ABOUT THIS EXERCISE.
Copy out each line of the entries below in which the string "mounting" appears.

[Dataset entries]

(** * KewKew: a disk-backed priority job queue (src/index.js)

    A shallow embedding of the controller in [src/index.js].  The JavaScript
    code is callback driven: every file-system operation and every timer
    takes a closure that runs later.  The closures are defunctionalised
    into the type [Cont]; outstanding file-system requests and timers are
    kept in the world state, and the environment decides when (and with
    which result) each of them completes.

    Job objects are shared mutable JavaScript objects, so they live in a
    heap ([heap]) and the queue, the timers and the callbacks hold
    references ([jref]) to them.

    Not in the sources and therefore taken as parameters or modelled from
    the specification, each marked where it is defined: the Job class
    (lib/job.js), the helpers (lib/helpers.js), the event emitter
    (lib/emitter.js, whose [trigger] is recorded in the trace) and the
    async library's priority queue.  The queue's own notifications
    (saturated, empty, drain) and [destroy] are left out.  The event loop
    ([step]) is that of a controller whose recovery has completed. *)

From stdpp Require Import gmap strings list.
From Stdlib Require Import ZArith Lia.
(** [parseTokenList]: the elements between commas, without the spaces
    before them and after them; [start] and [stop] bound the element
    that is being read, at index [i]. *)
Fixpoint token_list (l : list ascii) (i start stop : nat) (s : string)
  : list string :=
  match l with
  | [] => [String.substring start (stop - start) s]
  | c :: l' =>
      if Ascii.eqb c " "
      then if Nat.eqb start stop
           then token_list l' (S i) (S i) (S i) s
           else token_list l' (S i) start stop s
      else if Ascii.eqb c ","
      then String.substring start (stop - start) s
           :: token_list l' (S i) (S i) (S i) s
      else token_list l' (S i) start (S i) s
  end.

Definition parseTokenList (s : string) : list string :=
  token_list (list_ascii_of_string s) 0 0 0 s.

(** One of the tags of If-None-Match is the entity tag, weak or not. *)
Definition etag_matches (noneMatch etag : string) : bool :=
  existsb (fun m => String.eqb m etag || String.eqb m ("W/" +:+ etag)
                    || String.eqb ("W/" +:+ m) etag)
    (parseTokenList noneMatch).

Definition fresh (reqHeaders : gmap string string) (etag : option string)
  : bool :=
  let modifiedSince := default "" (reqHeaders !! "if-modified-since") in
  let noneMatch := default "" (reqHeaders !! "if-none-match") in
  if String.eqb modifiedSince "" && String.eqb noneMatch "" then false
  else if no_cache (default "" (reqHeaders !! "cache-control")) then false
  else if negb (String.eqb noneMatch "") && negb (String.eqb noneMatch "*")
          && (String.eqb (default "" etag) ""
              || negb (etag_matches noneMatch (default "" etag)))
  then false
  else if negb (String.eqb modifiedSince "") then false
  else true.

End Fresh.

(** The encodeurl package (1.0): unmatched surrogates become U+FFFD, then
    every run of characters that are not URL characters, and of percent
    signs that start no escape, goes through [encodeURI]. *)
Module EncodeUrl.

Import URL.

(** The UTF-16 code units of a string with the bytes they stand for: a
    character of the Basic Multilingual Plane (or a byte that belongs to
    no character), the two halves of a character beyond it, of which the
    first carries the four bytes, and a lone surrogate. *)
Inductive CodeUnit : Type :=
| Plain (bytes : string)
| Lead (bytes : string)
| Trail
| Lone (high : bool) (bytes : string).

Definition continuation (a : ascii) : bool :=
  (128 <=? code a) && (code a <=? 191).

Fixpoint code_units (s : string) : list CodeUnit :=
  match s with
  | EmptyString => []
  | String a s1 =>
      let byte := Plain (String a "") :: code_units s1 in
      match s1 with
      | String b s2 =>
          if (194 <=? code a) && (code a <=? 223) && continuation b
          then Plain (String a (String b "")) :: code_units s2
          else
            match s2 with
            | String c s3 =>
                if (code a =? 237) && (160 <=? code b)
                then Lone (code b <? 176) (String a (String b (String c "")))
                     :: code_units s3
                else if (224 <=? code a) && (code a <=? 239)
                        && continuation b && continuation c
                then Plain (String a (String b (String c ""))) :: code_units s3
                else
                  match s3 with
                  | String d s4 =>
                      if (240 <=? code a) && (code a <=? 244)
                         && continuation b && continuation c && continuation d
                      then Lead (String a (String b (String c (String d ""))))
                           :: Trail :: code_units s4
                      else byte
                  | EmptyString => byte
                  end
            | EmptyString => byte
            end
      | EmptyString => byte
      end
  end.

Definition is_high (u : CodeUnit) : bool :=
  match u with
  | Lead _ | Lone true _ => true
  | _ => false
  end.

Definition is_low (u : CodeUnit) : bool :=
  match u with
  | Trail | Lone false _ => true
  | _ => false
  end.

Definition is_lone (u : CodeUnit) : bool :=
  match u with
  | Lone _ _ => true
  | _ => false
  end.

(** U+FFFD *)
Definition replacement : CodeUnit :=
  Plain (String "239" (String "191" (String "189" ""))).

(** The replacement of
    [/(^|[^\uD800-\uDBFF])[\uDC00-\uDFFF]|[\uD800-\uDBFF]([^\uDC00-\uDFFF]|$)/g]
    by [$1], U+FFFD, [$2]: a match takes the unit before a low surrogate, or
    the unit after a high one, with it, and the search goes on behind
    the match. *)
Fixpoint replace_unmatched (at_start : bool) (l : list CodeUnit)
  : list CodeUnit :=
  match l with
  | [] => []
  | u :: rest =>
      if at_start && is_low u
      then replacement :: replace_unmatched false rest
      else
        match rest with
        | v :: rest' =>
            if negb (is_high u) && is_low v
            then u :: replacement :: replace_unmatched false rest'
            else if is_high u && negb (is_low v)
            then replacement :: v :: replace_unmatched false rest'
            else u :: replace_unmatched false rest
        | [] => if is_high u then [replacement] else [u]
        end
  end.

Definition unit_bytes (u : CodeUnit) : string :=
  match u with
  | Plain bytes | Lead bytes | Lone _ bytes => bytes
  | Trail => ""
  end.

Fixpoint flatten (l : list CodeUnit) : string :=
  match l with
  | [] => ""
  | u :: rest => unit_bytes u +:+ flatten rest
  end.

(** [encodeURI] keeps letters, digits and [; / ? : @ & = + $ , # - _ . !
    ~ * ' ( )]. *)
Definition encodeURI_byte (a : ascii) : string :=
  if is_alnum (code a)
     || in_codes (code a)
          [59; 47; 63; 58; 64; 38; 61; 43; 36; 44; 35; 45; 95; 46; 33; 126;
           42; 39; 40; 41]
  then String a "" else percent_byte a.

(** The runs of
    [/(?:[^\x21\x25\x26-\x3B\x3D\x3F-\x5B\x5D\x5F\x61-\x7A\x7E]|%(?:[^0-9A-Fa-f]|[0-9A-Fa-f][^0-9A-Fa-f]|$))+/g]
    through [encodeURI], for a string without lone surrogates: a percent
    sign that is not followed by two hexadecimal digits is matched with
    what follows it, up to the character that is not such a digit. *)
Fixpoint encode_chars (s : string) : string :=
  match s with
  | EmptyString => EmptyString
  | String a s1 =>
      if code a =? 37
      then
        match s1 with
        | EmptyString => "%25"
        | String h1 s2 =>
            if negb (is_hex (code h1))
            then "%25" +:+ encodeURI_byte h1 +:+ encode_chars s2
            else
              match s2 with
              | EmptyString => String a (encode_chars s1)
              | String h2 s3 =>
                  if is_hex (code h2) then String a (encode_chars s1)
                  else "%25" +:+ String h1 (encodeURI_byte h2 +:+ encode_chars s3)
              end
        end
      else if url_char (code a) then String a (encode_chars s1)
      else encodeURI_byte a +:+ encode_chars s1
  end.

Definition encodeUrl (url : string) : Exc string :=
  let units := replace_unmatched true (code_units url) in
  if existsb is_lone units then Throw "URI malformed"
  else Ret (encode_chars (flatten units)).

End EncodeUrl.

(** *** The laws of the platform, for these functions *)

Lemma url_clean_ascii (s : string) :
  URL.url_clean s = true ->
  forallb (fun a => URL.code a <? 128) (list_ascii_of_string s) = true.
Proof.
  induction s as [|a s IH]; simpl; [reflexivity|].
  destruct (URL.code a =? 37) eqn:E37.
  - apply Z.eqb_eq in E37. rewrite E37.
    destruct s as [|h1 [|h2 rest]]; try discriminate.
    intros Hc. apply andb_prop in Hc as [_ Hc]. now rewrite (IH Hc).
  - intros Hc. apply andb_prop in Hc as [Hu Hc]. rewrite (IH Hc), andb_true_r.
    unfold URL.url_char in Hu. lia.
Qed.

Lemma code_units_ascii (s : string) :
  forallb (fun a => URL.code a <? 128) (list_ascii_of_string s) = true ->
  EncodeUrl.code_units s
  = map (fun a => EncodeUrl.Plain (String a "")) (list_ascii_of_string s).
Proof.
  induction s as [|a s IH]; [reflexivity|].
  intros Ha. simpl in Ha. apply andb_prop in Ha as [Ha Hs].
  specialize (IH Hs). simpl list_ascii_of_string. simpl map. rewrite <- IH.
  assert (H194 : (194 <=? URL.code a) = false) by lia.
  assert (H237 : (URL.code a =? 237) = false) by lia.
  assert (H224 : (224 <=? URL.code a) = false) by lia.
  assert (H240 : (240 <=? URL.code a) = false) by lia.
  simpl. rewrite H194, H237, H224, H240. simpl.
  destruct s as [|b [|c [|d s]]]; reflexivity.
Qed.
(* ===== verification/Prelude.v ===== *)
(** * LevOS: a verification development

    LevOS is a 32-bit x86 kernel: a page-frame allocator and paging, processes with a
    round-robin scheduler driven by the timer interrupt, ring-3 processes with four
    system calls, a read-only FAT32 file system on an ATA disk, and a shell on the VGA
    text screen.  This library models the kernel's C and assembly code and proves it
    correct component by component, up to an invariant of the whole kernel from boot on.
    File names below are those of [src/].

    ** The files

    - [Prelude]: machine integers, C loops, byte lists, tactics and hints.  This file.
    - [Memory]: physical memory as bytes at addresses, little-endian accesses.
    - [Interfaces]: the classes between components: [PageAllocator] with its law
      [PageAllocatorSpec], [BlockDevice] with [BlockDeviceSpec], [Ports], and
      [KernelImage], the addresses the linker assigns.
    - [Pmm]: [memory/pmm.c]; the state is [pmm], one definition for every C function;
      it is an instance of [PageAllocatorSpec].
    - [Paging]: [memory/paging.c] and [memory/paging.asm], over any page allocator;
      [walk] is the translation of the processor.
    - [Process]: [process/process.c]; the state [psys] has the process table, the running
      process, and the machine of [Paging].
    - [Scheduler]: [process/scheduler.c], and the process table as a transition system.
    - [Ownership]: which process owns which page, along the steps of [Scheduler].
    - [Spaces]: the page directories of all processes together, the invariant [safe], and
      what user code can reach and change.
    - [Frames]: the interrupt frames that wait to be resumed, where the code they belong to
      has its stack, and that the return path writes there only.
    - [Block]: [drivers/block.c], a disk in memory as an instance, and one that records
      the sectors it is asked for; [reads] says which sectors an operation may ask for.
    - [Fat32]: all of [filesystem/fat32.c], over any block device; [Fat32Volume]
      and [Fat32Mount] have the theorems on mounting and on the file allocation table,
      [Fat32Files] those on directories, paths and files.
    - [Io]: [drivers/io.c] and [drivers/cmos.c]; the class [PcChips] has the interrupt
      controllers and the timer chip that the kernel programs.
    - [Terminal], [Keyboard]: [drivers/terminal.c], [drivers/keyboard.c].
    - [Ata]: [drivers/ata.c], over the class [AtaDrive] of drives that keep to the ATA
      standard: a command is taken by the device that is selected, when it is idle, in the
      addressing mode and for the number of sectors that the registers hold.  The driver is
      an instance of [BlockDeviceSpec], so that the FAT32 theorems hold on it.
    - [Gdt]: [memory/gdt.c] and [memory/gdt.asm], the busy bit that [ltr] sets included.
    - [Cpu]: [cpu/idt.asm], over the registers of the processor, the data segment registers
      included, which neither entry nor return saves or loads.
    - [State]: the record [kernel], which puts the states above together, with what the
      data segment registers hold.
    - [Timer], [Syscall], [Interrupts]: [cpu/timer.c], [syscall.c] (with [process_exit] of
      [process/process.c]), [cpu/interrupts.c].
    - [Steps]: the running kernel as a transition system of computation, interrupts,
      system calls and process creation, and its invariant [kernel_ok].
    - [Shell]: [shell/shell.c] on the driver and the file system.
    - [User]: [process/user_test.c], with the instructions of its image.
    - [Kernel]: [kernel.c], the boot.

    ** Conventions

    A C function that changes static variables is a function from the state to a result
    and the new state, by the name it has in the source; the static variables of a file
    are a record.  An unsigned integer of width w is a [Z], and [u8], [u16], [u32], [u64]
    convert where the compiler does; [+u], [-u] and [*u] are the 32-bit operations.  A
    [for] loop is [for_loop] (or [for_exit] when it can return) over [range]; a [while]
    loop recurses on what is left of its input, or has fuel and then gives [None] when the
    fuel runs out.  Null pointers are [None].  An array that is indexed is a list; reading
    outside it gives 0, and writing outside it makes the list longer, so that a theorem
    which says that an array keeps its length says that it is not overrun.

    Fuel: [lookup] takes the length of the path, as each round advances in it; the scans
    of [Fat32] take [chain_fuel], one more than there are clusters, and reading a file one
    more than that, as the code counts the clusters it visits; [user_range_valid] takes the number of pages below its limit;
    [ata_wait] the million polls of its loop; [print_number] eleven, for the ten digits of
    32 bits.
    That they are enough is part of the theorems.  Only [pmm_init] takes its fuel as an
    argument: it does not end on every input, see [pmm_init_oversized_tag_loops].

    ** How the parts interact

    [Kernel.kernel_main] runs the initialisations in the order of [kernel.c] and ends
    where the shell waits for its first key.  From there on [Steps.kstep] is the kernel:
    the running code computes, prints, takes keys, creates processes, or is interrupted.
    An interrupt builds the frame of [Cpu.interrupt] on the stack of the running process;
    if the data segments allow the handler to reach its variables ([Steps.handle]),
    [Interrupts.isr_common_handler] dispatches on its vector to [Timer.timer_handler] (and
    so to [Scheduler.schedule]), [Keyboard.keyboard_irq] or [Syscall.syscall_dispatch], and
    [Cpu.isr_return] resumes the frame the handler returns in the address space it
    published in [scheduler_next_directory].  The shell sees the keyboard as the
    characters [Keyboard.keyboard_getchar] gave it ([Shell.shell_keys]).  [shell_ata] of
    [shell.c] and the device of its FAT32 file system are one C object and one value here,
    the device of [shell_fat32].

    ** What the theorems show

    - The kernel as a whole: [kernel_boot_correct] (if [pmm_init] returns, the boot reaches
      the shell, then every step keeps the invariant of processes, memory, screen and
      keyboard, and interrupts are handled to their end, those of user code if it left
      usable data segments), [interrupt_return_correct] (entry and return restore the
      interrupted code, but for the registers the return path destroys and the data
      segments), [user_code_confined] (user code reaches the two user windows only, changes
      no memory of the kernel and breaks nothing), [user_test_correct].
    - Memory: [allocator_refines_page_set], [pmm_init_memory_map] and the boot on any
      input, [init_paging_identity_map], [map_page_in_translation] and its failure,
      [user_range_valid_correct].
    - Processes: creation on every branch, what a user process can read, the round robin
      and its fairness, [schedule_correct], [preempted_process_resumes].
    - System calls: [syscall_write_correct].
    - Files: mounting sound volumes and no others, every sector read lies inside the volume
      ([reads_inside_volume]), table links, [lookup_correct],
      [fat32_read_file_correct] and [fat32_read_file_complete], listing, termination on
      any device contents.
    - Drivers: the screen refines a sequence of cells, the keyboard a bounded queue; the ATA
      driver reads the sector asked for or says why not; the descriptor tables, controllers
      and timer after their set-up.
    - Shell: [shell_safe] (commands end, no array is overrun), [typed_cat_correct].
    - Where the code does not do what it means to, a theorem says what it does:
      [pmm_init_oversized_tag_loops], [process_create_user_captures],
      [process_pages_never_freed], [interrupt_return_correct], and
      [first_user_process_loses_segments]: the return to the first user process leaves null
      data segment registers, with which the handler of the next interrupt cannot run.
      The theorems on the handler, on system calls and on the code of the user program say
      what they do when the handler runs, as it does once user code has loaded a segment.

    ** Assumptions

    The kernel's own accesses go to physical memory.  Its page directory maps the first
    16 MiB to themselves ([init_paging_identity_map]), so this is how the machine behaves
    while the pages the kernel touches lie there and are not the two pages that
    [process_create_user] remaps ([process_create_user_captures]).  User accesses
    ([Syscall.read_virtual], [User]) go through [walk].

    The code and the static variables of the C files are not in the modelled memory,
    except for those whose address the code uses ([KernelImage]).  The stack frames of the
    C functions below an interrupt frame are not modelled either: running kernel code
    changes memory as [Spaces.computes_safely] allows, that is, outside page tables and
    directories and the saved contexts of other processes.  What entry, handler and return
    write is not assumed to: it is proved of them.  User code stores through [walk]
    wherever it can ([Spaces.user_code]); nothing is assumed of it.

    An interrupt comes while code runs that [Steps.may_run] allows: user code when a user
    process runs; or else kernel code, with its stack where the kernel put it, in the image
    for the first process and in the page of the process for others ([Frames.home]), and
    with its frame either at the saved context of the process or apart from it: the copy
    of a context onto an overlapping one is undefined in C.  What kernel code does between
    two interrupts, a line of output, a key taken, a process created, is one step: an
    interrupt inside of it, which destroys [eax], [ebx], [ecx] and [edi] of the code it
    interrupts ([interrupt_return_correct]), is outside the model.

    The drive is not busy with a command when the kernel starts ([Ata.quiet]), and the ports
    of the other devices do not disturb it.

    [kernel_boot_correct] supposes that [pmm_init] returns, which
    [pmm_init_oversized_tag_loops] shows it need not, and for what follows the boot that
    the last page of the 4 GiB is not usable memory.

    ** Not modelled

    [boot/boot.asm] (the multiboot header, and the stack pointer before [kernel_main]),
    [memory/multiboot.h] (declarations no source file uses), the linker script and the
    build files; the translation caches, and the accessed and dirty bits the processor sets
    in table entries; what other interrupts than those of its own
    chips do to the hardware; [hlt] and the instants at which interrupts arrive, beyond
    their order. *)

From stdpp Require Export base numbers list gmap.
From Stdlib Require Export ZArith Lia.
(* ===== verification/Pmm.v ===== *)
(** The physical page-frame allocator, [memory/pmm.c]: the bitmap and its two
    counters, the boot-time construction from the multiboot2 memory map, and
    allocation and release of single pages. *)

From S2P Require Import Prelude Memory Interfaces.

Module Pmm.

(** ** Definitions *)

Definition PAGE_SIZE : Z := 4096.
Definition MAX_PAGES : Z := 1024 * 1024.
Definition BITMAP_BYTES : Z := MAX_PAGES / 8.

(** The file's static variables. *)
Record pmm := mk_pmm {
  page_bitmap : gmap Z Z;
  highest_page : Z;
  free_count : Z;
}.

Definition bitmap_get (s : pmm) (i : Z) : Z := default 0 (page_bitmap s !! i).
Definition with_bitmap (b : gmap Z Z) (s : pmm) : pmm :=
  mk_pmm b (highest_page s) (free_count s).
Definition with_free_count (n : Z) (s : pmm) : pmm :=
  mk_pmm (page_bitmap s) (highest_page s) n.
Definition with_highest (n : Z) (s : pmm) : pmm :=
  mk_pmm (page_bitmap s) n (free_count s).

Definition set_used (page : Z) (s : pmm) : pmm :=
  with_bitmap (<[page ≫ 3 := bitmap_get s (page ≫ 3) .| u8 (1 ≪ (page .& 7))]> (page_bitmap s)) s.

Definition set_free (page : Z) (s : pmm) : pmm :=
  with_bitmap (<[page ≫ 3 :=
    bitmap_get s (page ≫ 3) .& u8 (Z.lnot (1 ≪ (page .& 7)))]> (page_bitmap s)) s.

Definition is_used (page : Z) (s : pmm) : bool :=
  negb ((bitmap_get s (page ≫ 3) .& (1 ≪ (page .& 7))) =? 0).

Definition free_range (start end_ : Z) (s : pmm) : pmm :=
  let first := u64 (start + PAGE_SIZE - 1) / PAGE_SIZE in
  let last := Z.min (end_ / PAGE_SIZE) MAX_PAGES in
  let s := for_loop first last (λ page s,
    if is_used page s
    then let s := set_free page s in with_free_count (free_count s +u 1) s
    else s) s in
  if highest_page s <? last then with_highest (u32 last) s else s.

Definition reserve_range (start end_ : Z) (s : pmm) : pmm :=
  let first := start / PAGE_SIZE in
  let last := u64 (end_ + PAGE_SIZE - 1) / PAGE_SIZE in
  if MAX_PAGES <=? first then s
  else
    let last := Z.min last MAX_PAGES in
    for_loop first last (λ page s,
      if is_used page s then s
      else let s := set_used page s in with_free_count (free_count s -u 1) s) s.

(** The body of the entry loop; [entry] is the pointer it advances. *)
Definition mmap_entry (m : mem) (entry_size : Z) : Z * pmm → Z * pmm := λ '(entry, s),
  let base := load64 m entry in
  let length := load64 m (entry + 8) in
  let kind := load32 m (entry + 16) in
  (entry +u entry_size,
   if (kind =? 1) && negb (length =? 0)
   then free_range base (u64 (base + length)) s
   else s).

(** The body of the tag loop for a memory-map tag (type 6). *)
Definition mmap_tag (m : mem) (tag size : Z) (s : pmm) : pmm :=
  let entry_size := load32 m (tag + 8) in
  if 24 <=? entry_size then
    let entries := (size -u 16) / entry_size in
    snd (for_loop 0 entries (λ _, mmap_entry m entry_size) (tag +u 16, s))
  else s.

(** The tag loop.  [None] means that the fuel ran out, that is, that the loop has
    not ended after [fuel] tags. *)
Fixpoint tags (fuel : nat) (m : mem) (addr total_size offset : Z) (s : pmm) : option pmm :=
  match fuel with
  | O => None
  | S fuel =>
      if offset +u 8 <=? total_size then
        let tag := addr +u offset in
        let type := load32 m tag in
        let size := load32 m (tag + 4) in
        if (size <? 8) || (total_size <? offset +u size) then Some s
        else
          tags fuel m addr total_size (offset +u ((size +u 7) .& 0xFFFFFFF8))
            (if type =? 6 then mmap_tag m tag size s else s)
      else Some s
  end.

Definition pmm_reset (s : pmm) : pmm :=
  mk_pmm (for_loop 0 BITMAP_BYTES (λ i b, <[i := 0xff]> b) (page_bitmap s)) 0 0.
(** C4. [process_create_user] rejects a null, empty or oversized image; without a
    slot or without four free pages it returns -1 and leaves allocator, memory and
    table as they were.  Otherwise the new process has the image at its code
    address, a frame that starts it there in ring 3 with interrupts enabled, its
    code and stack pages are mapped writable for user code, and, when no other
    entry of the shared table is a user entry, those two pages are all it can
    read. *)
Theorem process_create_user_correct image image_size n F (s : psys S) :
  kernel_ready (machine s) n F → 0 ≤ next_pid s < 2 ^ 31 → 0 ≤ image_size < 2 ^ 32 →
  table_private (memory s) →
  ∃ res s', process_create_user (Some image) image_size s = (res, s') ∧
  ((¬ (0 < image_size ≤ 4096) ∧ res = -1 ∧ s' = s) ∨
   ((∀ i, 1 ≤ i < 16 → reusable (slot s i) = false) ∧ res = -1 ∧ s' = s) ∨
   ∃ i, first_reusable s i ∧
    (((size F < 4)%nat ∧ res = -1 ∧ unchanged s s' n F) ∨
     ∃ p q r t, res = next_pid s ∧ user_created image image_size i n F s s' p q r t ∧
      table_private (memory s') ∧
      (∀ o, 0 ≤ o < 4096 → walk (memory s') (t * 4096) (USER_CODE_ADDRESS + o) =
         Some (mk_translation (q * 4096 + o) true true)) ∧
      (∀ o, 0 ≤ o < 4096 → walk (memory s') (t * 4096) (USER_STACK_TOP - 4096 + o) =
         Some (mk_translation (r * 4096 + o) true true)) ∧
      ∀ va, 0 ≤ va < 2 ^ 32 → user_readable (memory s') (t * 4096) va →
        USER_CODE_ADDRESS ≤ va < USER_CODE_ADDRESS + 4096 ∨
        USER_STACK_TOP - 4096 ≤ va < USER_STACK_TOP)).
Proof.
  intros Hr Hpid Himg Hpr. destruct (decide (0 < image_size ≤ 4096)) as [Hs|Hs]; cycle 1.
  { exists (-1), s. split; [|by left]. unfold process_create_user.
    destruct (Z.eqb_spec image_size 0), (Z.ltb_spec 4096 image_size); cbn [orb]; done || lia. }
  destruct (process_create_user_cases image image_size s Hs) as [[Hn ->]|(i & Hi & ->)].
  { exists (-1), s. split; [done|]. right. by left. }
  destruct (decide (size F < 4)%nat) as [Hsz|Hsz].
  { destruct (create_user_scarce image image_size i s n F Hr Hsz) as (s' & -> & Hu).
    exists (-1), s'. split; [done|]. right. right. exists i. split; [done|]. by left. }
  destruct (create_user_success image image_size i s n F Hr ltac:(lia) Hpid ltac:(lia))
    as (s' & p & q & r & t & -> & Hc).
  exists (next_pid s), s'. split; [done|]. right. right. exists i. split; [done|]. right.
  exists p, q, r, t. split; [done|split; [done|]].
  destruct (user_created_walk _ _ _ _ _ _ _ _ _ _ _ Hc) as [Hw1 Hw2].
  split; [|split; [done|split; [done|]]].
  - intros k Hk. rewrite (uc_table _ _ _ _ _ _ _ _ _ _ _ Hc) by done. by apply Hpr.
  - intros va Hva. apply (user_created_confined _ _ _ _ _ _ _ _ _ _ _ va Hc); try done. apply Hr.
Qed.
Lemma safe_create n entry argument p p' r :
  safe n p → n < 2 ^ 20 → current_alive p = true → next_pid p < 2 ^ 31 →
  process_create entry argument p = (r, p') → safe n p'.
Proof.
  intros (F & Hr & Ht & Hsp) Hmax Ha Hn E. destruct (decide (entry = 0)) as [->|He].
  { injection E as _ <-. by exists F. }
  pose proof (tk_next _ _ Ht).
  destruct (process_create_cases entry argument p He) as [[_ Ec]|(i & Hi & Ec)]; rewrite Ec in E.
  { injection E as _ <-. by exists F. }
  destruct (create_in_slot_spec entry argument i p n F Hr ltac:(lia))
    as (s' & [(_ & E' & Hu)|(k & q & E' & [Hk _] & [Hq _] & Ep & En & Hs & Hr' & Ho & _ & Hw & Hrec)]);
    rewrite E' in E; injection E as _ <-; [by apply (safe_unchanged n p s' F)|].
  assert (q ∈ F ∧ k ≠ q) as [HqF Hkq] by set_solver.
  pose proof (pages_range _ _ _ _ (kr_pages _ _ _ Hr) Hk).
  pose proof (pages_range _ _ _ _ (kr_pages _ _ _ Hr) HqF).
  exists (F ∖ {[k]} ∖ {[q]}). split; [done|]. split.
  - eapply (table_ok_create p s' F _ i k); try done; [|set_solver|set_solver|apply (kr_above _ _ _ Hr k Hk)].
    unfold fresh_entry; simpl. split_and!; done || lia.
  - pose proof shared_table_page as (Est & _). 
    assert (∀ e, 0 ≤ e < 1024 → load32 (memory s') (shared_table + 4 * e) =
      load32 (memory p) (shared_table + 4 * e)) as Hst.
    { intros e Hee. apply (same_outside_pages_load32 _ _ _ _ Ho); [dlia|].
      rewrite (page_inside shared_table (shared_table / 4096) _ (4 * e)) by (done || lia).
      pose proof (kr_above _ _ _ Hr _ Hk). pose proof (kr_above _ _ _ Hr _ HqF).
      pose proof shared_table_page as (_ & _ & ? & _). set_solver by lia. }
    pose proof (conj (proj1 Hi) (conj (tk_length _ _ Ht) Ep) : entered p s' i _) as Hent.
    eapply (spaces_create p s' F _ i k q _ ({[k]} ∪ {[q]})); try done.
    + apply Hr.
    + intros u Hu. pose proof (pages_range _ _ _ _ (kr_pages _ _ _ Hr) Hu). lia.
    + apply Hr.
    + apply Hr'.
    + set_solver.
    + set_solver.
    + intros y Hy. left. set_solver.
    + split; [|left|done].
      * intros e Hee _. rewrite Hw by lia. symmetry. apply kernel_dir_words; [apply Hr|apply Hr'|lia].
      * change 4 with (4 * 1). rewrite Hw by lia. by apply (kernel_dir_low _ (kr_dir _ _ _ Hr) 1).
    + intros e Hee. apply Hst. lia.
    + intros e Hee. left. apply Hst. lia.
Qed.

YOUR RESPONSE.
      and [Fat32Mount] have the theorems on mounting and on the file allocation table,
    - Files: mounting sound volumes and no others, every sector read lies inside the volume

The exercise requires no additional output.